Maybe that’s because Lubetzky isn’t really selling food. Rather he is peddling health and altruism, at least the cheap sort you can buy in a 1.4-ounce fruit-and-nut snack bar drizzled with chocolate. Clues to Lubetzky’s deeper ambitions abound in his office decor: On one wall hang framed photos of him with Pope Francis, President Barack Obama and Shimon Peres, the late president of Israel. Books about the Middle East line another.

By the company’s count—based on the number of #kindawesome cards doled out, employee volunteer activity and donations of snack bars to nonprofits—it has facilitated 11 million acts of kindness since 2004. That’s essentially 11 million marketing campaigns. Kind bars aren’t particularly good for you, and the very- much-for-profit company has given just a pittance to charity.
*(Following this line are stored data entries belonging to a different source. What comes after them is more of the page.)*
(** [s.split(sep)] for a one-character separator: one more piece than
    there are separators. *)
Fixpoint split_on_go (sep : ascii) (cur : list ascii) (l : list ascii)
  : list string :=
  match l with
  | [] => [str (rev cur)]
  | c :: l' =>
      if Ascii.eqb c sep
      then str (rev cur) :: split_on_go sep [] l'
      else split_on_go sep (c :: cur) l'
  end.
Definition split_on (sep : ascii) (s : string) : list string :=
  split_on_go sep [] (chars s).

(** [sep.join(l)] *)
Fixpoint join (sep : string) (l : list string) : string :=
  match l with
  | [] => ""
  | [x] => x
  | x :: l' => x +:+ sep +:+ join sep l'
  end.

(** [s.startswith(p)], [s.endswith(p)] *)
Definition startswith (s p : string) : bool := String.prefix p s.
Definition endswith (s p : string) : bool :=
  String.prefix (String.rev p) (String.rev s).

(** [len(s)] *)
Definition len (s : string) : Z := Z.of_nat (String.length s).

(** [s.rfind(c)] for a one-character needle: the last index, or -1. *)
Fixpoint rfind_go (c : ascii) (l : list ascii) (i : Z) (last : Z) : Z :=
  match l with
  | [] => last
  | x :: l' => rfind_go c l' (i + 1) (if Ascii.eqb x c then i else last)
  end.
Definition rfind (s : string) (c : ascii) : Z := rfind_go c (chars s) 0 (-1).

(** [l[:n]] on a list, with Python's reading of a negative bound. *)
Definition take {A} (n : Z) (l : list A) : list A :=
  if n <? 0
  then firstn (Z.to_nat (Z.max 0 (Z.of_nat (length l) + n))) l
  else firstn (Z.to_nat n) l.
(** [s[:n]] *)
Definition take_str (n : Z) (s : string) : string := str (take n (chars s)).

(** [s.replace(a, b)] for one-character [a] and [b] *)
Definition replace_char (a b : ascii) (s : string) : string :=
  str (map (fun c => if Ascii.eqb c a then b else c) (chars s)).

(** [str(n)] *)
Definition of_int (n : Z) : string := pretty n.

End PyStr.


(** ** Python values, dictionaries and results *)

(** The values found in the dictionaries the pipeline passes around.
    JSON values of other shapes (numbers with a fraction, nested objects)
    are not represented; the pipeline would treat them like any other
    value that is not a string. *)
Inductive Value :=
| VNone
| VBool (b : bool)
| VInt (n : Z)
| VStr (s : string)
| VList (l : list string)
| VDatetime (t : nat)   (* the [datetime] read at clock instant [t] *)
| VSeconds (d : nat).   (* a duration, [timedelta.total_seconds()] *)

#[global] Instance Value_eq_dec : EqDecision Value.
Proof. solve_decision. Defined.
That success attracted the attention of Mars, the maker of M&M’s, Snickers and more, which bought an estimated 40% stake in Kind for an undisclosed amount in 2017. The influx of capital came at what appears to be just the right time. Kind’s growth had been slowing as new competition caught on and nutritionists questioned how healthy the bars really were. None of that has deterred Lubetzky.

After law school he moved to Israel on a fellowship to develop his cross-cultural business ideas but was stymied. “Nobody wanted this confused Mexican-Jewish attorney teaching them how to do business between Arabs and Israelis,” Lubetzky recalls. “So that went nowhere.” He started off with the sun-dried-tomato paste, which he brought back to New York and sold out of his briefcase. “People thought I was insane because the jars were all wrong, the olive oil was leaking, the pricing wasn’t right,” Lubetzky recalls. “But I would ask them for advice for what I needed to fix, and I would come back a few months later with a better product for them.”

Lubetzky remembers going to the Whole Foods in Denver and Los Angeles, helping managers stock shelves, following them to the warehouses in the back, inviting himself on their lunch break—all the while pitching his product and insisting they try samples of his snack bar until they eventually put in an order.

That was the boost it needed. From 2009 onward, Kind took off. Lubetzky credits the expansion of the company’s free-sampling program as the reason for growth at the time. In 2008, Kind spent just $800 giving away samples of its bars. In 2009, with urging from his new investors, Kind expanded its sampling and field-marketing budget to $800,000. Today the company has a $20 million sampling budget, which pays the field workers and covers the cost of free bars.